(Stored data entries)
------------
Lemma dict_get_set (k x key : value) (d : list (value * value)) :
  is_str k = true -> str_keys d ->
  dict_get key (dict_set k x d)
  = if py_eq k key then Some x else dict_get key d.
Proof.
  intros Hk Hd. induction Hd as [|[s y] d Hs _ IH]; cbn [dict_set dict_get].
  - reflexivity.
  - cbn [fst] in Hs. destruct (py_eq s k) eqn:Esk; cbn [dict_get].
    + rewrite (py_eq_str_trans s k key Hs Esk).
      destruct (py_eq k key); reflexivity.
    + rewrite IH. destruct (py_eq s key) eqn:Es.
      * now rewrite (py_eq_str_neq s k key Hs Hk Esk Es).
      * reflexivity.
Qed.

Lemma dict_set_str_keys (k x : value) (d : list (value * value)) :
  is_str k = true -> str_keys d -> str_keys (dict_set k x d).
Proof.
  intros Hk Hd. induction Hd as [|[s y] d Hs Hd IH]; cbn [dict_set].
  - repeat constructor. exact Hk.
  - destruct (py_eq s k); constructor; auto.
Qed.

Lemma dict_set_keys (k x s : value) (d : list (value * value)) :
  In s (map fst (dict_set k x d)) -> s = k \/ In s (map fst d).
Proof.
  induction d as [|[s' y] d IH]; cbn [dict_set].
  - cbn. intros [<- | []]. now left.
  - destruct (py_eq s' k); cbn [map fst In].
    + intros [<- | H]; auto.
    + intros [<- | H]; auto. destruct (IH H); auto.
Qed.

(** *** The loops *)

Lemma zip_loop_stable (es : list value) :
  Forall (fun e => stable (subF e)) es ->
  forall os i path w xs w',
    zip_loop (fun e o i => subF e o (index_path path i)) es os i [] w
    = (Ret xs, [], w') ->
    List.length es = List.length os ->
    List.length xs = List.length es
    /\ forall path2 j w2,
        zip_loop (fun e o i => subF e o (index_path path2 i)) es xs j [] w2
        = (Ret xs, [], w2).
Proof.
  induction 1 as [|e es He _ IH]; intros [|o os] i path w xs w' H Hlen;
    try discriminate.
  - injection H as <- _. split; reflexivity.
  - cbn [zip_loop] in H.
    apply bind_inv_nil in H as (x & w1 & Hx & H);
      [|intros; apply grows_bind;
        [apply zip_loop_grows | intros; apply grows_ret]].
    apply bind_inv_nil in H as (xs' & w2 & Hxs & H);
      [|intros; apply grows_ret].
    injection H as <- <-.
    destruct (IH os (S i) path w1 xs' w2 Hxs) as [Hl Hsecond];
      [now injection Hlen|].
    split; [cbn; congruence|].
    intros path2 j w3. cbn [zip_loop]. unfold bind.
    rewrite (He _ _ _ _ _ Hx), Hsecond. reflexivity.
Qed.

Lemma each_loop_stable (check : value) :
  stable (subF check) ->
  forall os i path w xs w',
    each_loop (fun o i => subF check o (index_path path i)) os i [] w
    = (Ret xs, [], w') ->
    forall path2 j w2,
      each_loop (fun o i => subF check o (index_path path2 i)) xs j [] w2
      = (Ret xs, [], w2).
Proof.
  intros Hc. induction os as [|o os IH]; intros i path w xs w' H.
  - injection H as <- _. reflexivity.
  - cbn [each_loop] in H.
    apply bind_inv_nil in H as (x & w1 & Hx & H);
      [|intros; apply grows_bind;
        [apply each_loop_grows | intros; apply grows_ret]].
    apply bind_inv_nil in H as (xs' & w2 & Hxs & H);
      [|intros; apply grows_ret].
    injection H as <- <-.
    intros path2 j w3. cbn [each_loop]. unfold bind.
    rewrite (Hc _ _ _ _ _ Hx), (IH _ _ _ _ _ Hxs). reflexivity.
Qed.

Lemma keys_distinct_cons (k : value) (fields : list (value * value)) :
  keys_distinct (k :: map (fun kv => field_key (fst kv)) fields) = true ->
  keys_distinct (map (fun kv => field_key (fst kv)) fields) = true
  /\ forall kv, In kv fields ->
                py_eq k (field_key (fst kv)) = false
                /\ py_eq (field_key (fst kv)) k = false.
Proof.
  cbn [keys_distinct]. intros H. apply andb_prop in H as [Hall Hrest].
  split; [exact Hrest|]. intros kv Hin.
  rewrite forallb_forall in Hall.
  specialize (Hall (field_key (fst kv))
                (in_map (fun kv => field_key (fst kv)) _ _ Hin)).
  apply andb_prop in Hall as [H1 H2].
  split; [now destruct (py_eq k _) | now destruct (py_eq _ k)].
Qed.

Local Abbreviation F := (fun expv v p => subF expv v p).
------------
Only the lines from the one that holds "split; [now destruct" through the end of the records should appear in the answer, each restated exactly.

◆ EXPECTED OUTPUT
  split; [now destruct (py_eq k _) | now destruct (py_eq _ k)].
Qed.

Local Abbreviation F := (fun expv v p => subF expv v p).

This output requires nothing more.